By
eHow Home & Garden Editor
Difficulty: Moderately Challenging
Things You’ll Need:
- One multimeter
- Electrical contact cleaner
Step1
Unplug the rice cooker from the wall. Pull the power cord out of the cooker, if it's detachable.
Step2
Remove the cooker's covering dish and inner pot.
Step3
Flip your cooker over and remove the fasteners that hold the base in place.
Step4
Test the cooker's heating element first. Start by disconnecting the heating wire from one of its terminals.
Step5
Adjust your multimeter's scale to Resistance Times 1 (RX1).
Step6
Touch the two terminals with the multimeter's tester probes.
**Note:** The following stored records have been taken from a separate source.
(** They change the run at most by opening the current room. *)
Lemma in_room_run s op : in_room op →
  topology (run (apply_op s op)) = topology (run s) ∧ current (run (apply_op s op)) = current (run s)
  ∧ visited (run (apply_op s op)) = visited (run s) ∧ status (run (apply_op s op)) = status (run s)
  ∧ (∀ k, k ≠ current (run s) → is_cleared (run (apply_op s op)) k = is_cleared (run s) k).
Proof.
  assert (∀ s', topology (run (open_room s').1) = topology (run s')
    ∧ current (run (open_room s').1) = current (run s')
    ∧ visited (run (open_room s').1) = visited (run s') ∧ status (run (open_room s').1) = status (run s')
    ∧ (∀ k, k ≠ current (run s') → is_cleared (run (open_room s').1) k = is_cleared (run s') k)) as Hop.
  { intros s'. unfold open_room, MarkCurrentRoomCleared. destruct (negb _); cbn; [done|].
    split_and!; try done. intros k Hk. unfold is_cleared. apply bool_decide_ext. cbn. set_solver. }
  destruct op; try done; intros _; cbn [apply_op].
  - unfold BindHostileObject. by repeat case_match.
  - unfold MarkHostileDefeated. destruct (RuntimeObjects (scene s) !! objectKey); [|done].
    case_bool_decide; [done|].
    set (s1 := mkSession (run s) (set_dead (scene s) (DefeatedObjects (scene s) ++ [objectKey]))
                 (bindings s) ({[objectKey]} ∪ defeated s)).
    cbv zeta. destruct (sc_Cleared (scene s1)); [done|].
    destruct (negb (all_defeated _ _ _)); [done|]. exact (Hop s1).
Qed.

Lemma in_room_fold ops : Forall in_room ops → ∀ s, let s' := foldl apply_op s ops in
  topology (run s') = topology (run s) ∧ current (run s') = current (run s)
  ∧ visited (run s') = visited (run s) ∧ status (run s') = status (run s)
  ∧ (∀ k, k ≠ current (run s) → is_cleared (run s') k = is_cleared (run s) k).
Proof.
  induction 1 as [|op ops Hop _ IH]; intros s s'; [done|].
  destruct (IH (apply_op s op)) as (E1 & E2 & E3 & E4 & E5).
  destruct (in_room_run s op Hop) as (F1 & F2 & F3 & F4 & F5).
  subst s'. cbn [foldl]. rewrite E1, E2, E3, E4. split_and!; try done.
  intros k Hk. rewrite E5 by by rewrite F2. by apply F5.
Qed.

Lemma fold_ok ops : ∀ s, session_ok s → session_ok (foldl apply_op s ops).
Proof. induction ops as [|op ops IH]; intros s Hs; [done|]. by apply IH, apply_op_ok. Qed.

(** A move to a visited room with the snapshot of a session that stood there. *)
Lemma restore_move s s' room x y : session_ok s → session_ok s' → restorable room s →
  sc_Coordinate (scene s) = mkRoom x y →
  validateMoveLocked (run s') (mkRoom x y) = Ret room →
  (x, y) ∈ visited (run s') → is_cleared (run s') (x, y) = sc_Cleared (scene s) →
  ∃ s'' t, MoveByteTransition s' x y (Some (scene s)) = (s'', Ret t) ∧ scene s'' = scene s
    ∧ bindings s'' = bindings s ∧ defeated s'' = defeated s ∧ current (run s'') = (x, y)
    ∧ cleared (run s'') = cleared (run s').
Proof.
  intros Hok Hok' (sc & Hsc & Heq & Hall & Hop) Hco Hval Hvis Hcl.
  unfold MoveByteTransition, validateMoveByteTransitionLocked, previewMoveByteTransitionLocked,
    previewMoveToVisit.
  rewrite Hval. cbn [mbind outcome_bind mret outcome_ret]. rewrite Hsc.
  cbn [mbind outcome_bind mret outcome_ret Revisit].
  change (key (mkRoom x y)) with (x, y). rewrite bool_decide_eq_true_2 by done. rewrite Hcl.
  cbn [Revisit tr_Scene]. rewrite (validateRevisit_complete sc s) by done.
  cbn [mbind outcome_bind mret outcome_ret transition tr_Scene Revisit].
  rewrite Hco. unfold moveToVisit. rewrite Hval. cbn [mbind outcome_bind].
  change (key (mkRoom x y)) with (x, y). rewrite bool_decide_eq_true_2 by done. cbn.
  eexists _, _. split; [reflexivity|]. cbn. split_and!; try done.
  - by destruct (sc_Cleared (scene s)).
  - destruct (sc_Cleared (scene s)) eqn:E; [|done]. apply is_cleared_true in Hcl. cbn. set_solver.
Qed.

(** ** Properties *)

(** C15: The decimal text form of a room coordinate parses back to the
    coordinate, over the whole int64 range. *)
Theorem coordinate_text_roundtrip c : in_i64 (X c) → in_i64 (Y c) →
  ParseRoomCoordinate (RoomCoordinate_String c) = Ret c.
Proof. apply parse_coordinate_string. Qed.

(** C16: In every session reachable from a fresh run of a topology, by any
    sequence of calls with any arguments, failing or not: the party stands in a
    visited room of the topology; scene and run agree on the room and on whether
    it is open; no two hostiles share an object and no object stands for two
    hostiles; every defeated object is bound; and while the run is active an
    open room has every blocking hostile bound to a defeated object.  The run
    keeps its topology, and every further call leaves its status as it is, or
    ends an active run: by abandoning it, by completing it in an open room, or
    by completing it together with the room. *)
Theorem session_safety t s : topology_ok t → session_reachable t s →
  topology (run s) = t
  ∧ current (run s) ∈ visited (run s)
  ∧ visited (run s) ⊆ dom (rooms t)
  ∧ sc_Coordinate (scene s) = coordinate (current (run s))
  ∧ (sc_Cleared (scene s) = true ↔ current (run s) ∈ cleared (run s))
  ∧ (∀ h k, bindings s !! h = Some k ↔ RuntimeObjects (scene s) !! k = Some h)
  ∧ (∀ k, k ∈ DefeatedObjects (scene s) → is_Some (RuntimeObjects (scene s) !! k))
  ∧ NoDup (DefeatedObjects (scene s))
  ∧ (status (run s) = DungeonRunActive → sc_Cleared (scene s) = true →
     ∀ h, h ∈ BlockingHostiles (scene s) →
     ∃ k, bindings s !! h = Some k ∧ k ∈ DefeatedObjects (scene s))
  ∧ (∀ op, let s' := apply_op s op in
     status (run s') = status (run s)
     ∨ status (run s) = DungeonRunActive ∧
       (op = OpAbandon ∧ status (run s') = DungeonRunAbandoned
        ∨ op = OpComplete ∧ sc_Cleared (scene s) = true ∧ status (run s') = DungeonRunCompleted
        ∨ op = OpCompleteCurrentRoom ∧ sc_Cleared (scene s') = true
          ∧ status (run s') = DungeonRunCompleted)).
Proof.
  intros Ht Hs. pose proof (reachable_topology t s Ht Hs) as Htop.
  apply (reachable_ok t s Ht) in Hs as Hok.
  pose proof Hok as [[_ Hc Hv _] Hroom [Hb He Hnd Hd Hdb _] Ho Hsafe].
  split_and!; try done.
  - by rewrite <- Htop.
  - rewrite Ho. apply is_cleared_true.
  - intros k Hk. by apply Hdb, Hd.
  - intros Hst Hop h Hh. specialize (Hsafe Hst Hop). rewrite all_defeated_true in Hsafe.
    destruct (Hsafe h Hh) as (k & ? & ?). exists k. by rewrite Hd.
  - intros op s'. destruct (op_run s op Hok) as [_ [?|[Hst Hop]]]; [by left|right].
    split; [done|]. unfold s'. destruct op; try done.
    + left. by destruct Hop.
    + right; left. by destruct Hop as (? & ? & _).
    + right; right. destruct Hop as [? ->]. done.
Qed.

(** C17: A move either changes nothing and reports an error, or goes, in an
    active run, from a room that is open (or a dungeon that allows leaving
    closed rooms) to a horizontally or vertically adjacent room of the topology
    whose map is resolved: the target becomes current and visited, the visited
    set only grows by it, a first visit installs the scene of that room, with
    nothing bound and open exactly when nothing blocks, and a revisit installs
    exactly the cached scene it was given, which is the scene of that room up to
    the runtime objects, the defeated objects and the open flag. *)
Theorem move_contract s x y cached s' r : session_ok s → 0 <= x < two8 → 0 <= y < two8 →
  MoveByteTransition s x y cached = (s', r) →
  match r with
  | Ret t =>
      status (run s) = DungeonRunActive
      ∧ Z.abs (x - (current (run s)).1) + Z.abs (y - (current (run s)).2) = 1
      ∧ (AllowMoveBeforeClear (topology (run s)) = true ∨ sc_Cleared (scene s) = true)
      ∧ current (run s') = (x, y) ∧ visited (run s') = {[(x, y)]} ∪ visited (run s)
      ∧ (x, y) ∈ dom (rooms (topology (run s)))
      ∧ Revisit t = bool_decide ((x, y) ∈ visited (run s))
      ∧ (∃ room m sc, rooms (topology (run s)) !! (x, y) = Some room ∧ room_Map room = Some m
         ∧ dungeonRoomScene room = Ret sc ∧ tr_Scene t = scene s'
         ∧ if Revisit t
           then cached = Some (scene s')
                ∧ set_runtime sc ∅ [] false = set_runtime (scene s') ∅ [] false
           else cached = None ∧ scene s' = sc ∧ fresh_scene (scene s')
                ∧ bindings s' = ∅ ∧ defeated s' = ∅)
  | _ => s' = s
  end.
Proof.
  intros Hok Hx Hy Hm. destruct r as [t|e|].
  2,3: unfold MoveByteTransition, commit in Hm; by repeat case_match; simplify_eq.
  apply move_ret in Hm as (room & v & Hval & Hv & Ht & Hrv & Hvis & Hsc & Hbi & Hde & Hrun); [|done].
  pose proof (validateMove_ret _ _ _ Hval) as (Hst & Hroom & Hadj & [m Hmap] & Hopen).
  pose proof (so_run _ Hok) as Hr.
  assert (current (run s) ∈ dom (rooms (topology (run s)))) as Hcd.
  { apply (run_visited _ Hr), (run_current _ Hr). }
  destruct (top_range _ (run_top _ Hr) _ Hcd) as [H1 H2].
  split_and!; try done.
  - by apply adjacent_byte.
  - destruct Hopen as [?|Hc]; [by left|right]. rewrite (so_open _ Hok). by apply is_cleared_true.
  - by rewrite Hrun.
  - by rewrite Hrun.
  - by eapply elem_of_dom_2.
  - unfold validateMoveByteTransitionLocked in Hv.
    apply bind_ret_inv in Hv as ([tp cl] & Hp & Hv).
    apply previewMove_ret in Hp as (room' & Hval' & Hf & Hsc' & _ & Hrtp & _); [|done].
    rewrite Hval in Hval'. injection Hval' as <-.
    exists room, m, (tr_Scene tp). split_and!; [done..|].
    rewrite Hrv. rewrite Hsc, Ht. destruct (Revisit tp) eqn:Erv.
    + destruct cached as [cached|]; [|done].
      apply bind_ret_inv in Hv as ([[sc bs] dead] & Hre & Hv). injection Hv as <-. cbn.
      by apply validateRevisit_ret in Hre as (-> & ? & _).
    + destruct cached; [done|]. injection Hv as <-. cbn in *. rewrite Hrv, Erv in *.
      split_and!; done.
Qed.

(** C18: Leaving a room and coming back restores it: after a successful move
    out of a restorable room, any bindings and defeats in the other room, and
    with the other room open (or a dungeon that allows leaving closed rooms),
    the move back with the snapshot taken before leaving succeeds as a revisit
    and reinstates the snapshot, its bindings and its defeated objects. *)
Theorem revisit_restores_room s a b x y cached s1 t ops room :
  session_ok s → 0 <= a < two8 → 0 <= b < two8 → 0 <= x < two8 → 0 <= y < two8 →
  sc_Coordinate (scene s) = mkRoom a b → rooms (topology (run s)) !! (a, b) = Some room →
  restorable room s →
  MoveByteTransition s x y cached = (s1, Ret t) → Forall in_room ops →
  AllowMoveBeforeClear (topology (run s)) = true
    ∨ sc_Cleared (scene (foldl apply_op s1 ops)) = true →
  ∃ s3 t', MoveByteTransition (foldl apply_op s1 ops) a b (Some (scene s)) = (s3, Ret t')
    ∧ scene s3 = scene s ∧ bindings s3 = bindings s ∧ defeated s3 = defeated s
    ∧ current (run s3) = (a, b).
Proof.
  intros Hok Ha Hb Hx Hy Hco Hroom Hres Hm Hops Hopen.
  pose proof Hm as Hm0. apply move_ret in Hm
    as (room' & v & Hval & Hv & Ht & Hrv & Hvis & Hsc & Hbi & Hde & Hrun); [|done].
  pose proof (validateMove_ret _ _ _ Hval) as (Hst & Hroom' & Hadj & _ & _).
  assert (session_ok s1) as Hok1 by (replace s1 with (MoveByteTransition s x y cached).1
    by (by rewrite Hm0); by apply move_ok).
  pose proof (fold_ok ops s1 Hok1) as Hok2.
  destruct (in_room_fold ops Hops s1) as (E1 & E2 & E3 & E4 & E5).
  set (s2 := foldl apply_op s1 ops) in *. rewrite Hrun in E1, E2, E3, E4. cbn in E1, E2, E3, E4.
  assert (current (run s) = (a, b)) as Hcur.
  { rewrite <- (key_coordinate (current (run s))), <- (so_room _ Hok). by rewrite Hco. }
  assert ((a, b) ≠ (x, y)) as Hne.
  { intros [= -> ->]. rewrite Hcur in Hadj. 
    apply adjacent_byte in Hadj; [cbn in Hadj; lia|cbn; unfold_width; lia..]. }
  assert (validateMoveLocked (run s2) (mkRoom a b) = Ret room) as Hback.
  { unfold validateMoveLocked. rewrite (proj2 (is_active_true (run s2))) by congruence.
    assert (rooms (topology (run s)) !! key (mkRoom a b) = Some room) as Hk by exact Hroom.
    rewrite E1, Hk. cbn [or_fail mbind outcome_bind].
    assert (adjacent (mkRoom a b) (current (run s2)) = true) as ->.
    { rewrite E2. rewrite Hcur in Hadj.
      rewrite adjacent_byte in Hadj by (cbn; unfold_width; lia). cbn in Hadj.
      apply adjacent_byte; cbn; unfold_width; lia. }
    cbn [negb]. rewrite <- (so_open _ Hok2).
    destruct Hres as (sc & Hs & _). unfold dungeonRoomScene in Hs.
    destruct (room_Map room); [|done].
    destruct Hopen as [->| ->]; [done|]. by rewrite andb_false_r. }
  destruct (restore_move s s2 room a b) as (s3 & t' & H1 & H2 & H3 & H4 & H5 & _); try done.
  - rewrite E3. apply elem_of_union_r. rewrite <- Hcur. apply (run_current _ (so_run _ Hok)).
  - rewrite E5 by by rewrite Hrun. rewrite (so_open _ Hok), Hcur, Hrun. unfold is_cleared. cbn.
    apply bool_decide_ext. destruct (sc_Cleared (tr_Scene t)); [set_solver|done].
  - by exists s3, t'.
Qed.

Lemma reset_cleared_cleared r k b :
  cleared (reset_cleared r k b) = if b then {[k]} ∪ cleared r else cleared r ∖ {[k]}.
Proof. unfold reset_cleared. destruct b; cbn; [|done]. apply set_eq. intros x. set_unfold. destruct (decide (x = k)); naive_solver. Qed.

Lemma run_eq (r r' : DungeonRun) : topology r = topology r' → current r = current r' →
  visited r = visited r' → (∀ k, is_cleared r k = is_cleared r' k) → status r = status r' → r = r'.
Proof.
  destruct r, r'; cbn. intros -> -> -> Hc ->. f_equal. apply set_eq. intros k.
  specialize (Hc k). unfold is_cleared in Hc. cbn in Hc.
  repeat case_bool_decide; naive_solver.
Qed.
If the multimeter gives a readout of nearly 0 Ohms, then the heating element is fine.
Step7
Test your rice cooker's resistor next. Again, the multimeter's scale should be set to Resistance Times 1 (RX1).
Step8
Disconnect the lead to the heating element, then touch the two terminals with the multimeter's testing probes. The resistor is OK if the multimeter registers about 20 Ohms.
Step9
Make sure that each of the switch contacts makes contact when you depress the lever arm. If one of them doesn't touch, use a small file to file it down until it does.
Step10
Clean the switch contacts with small applications of electrical contact cleaner.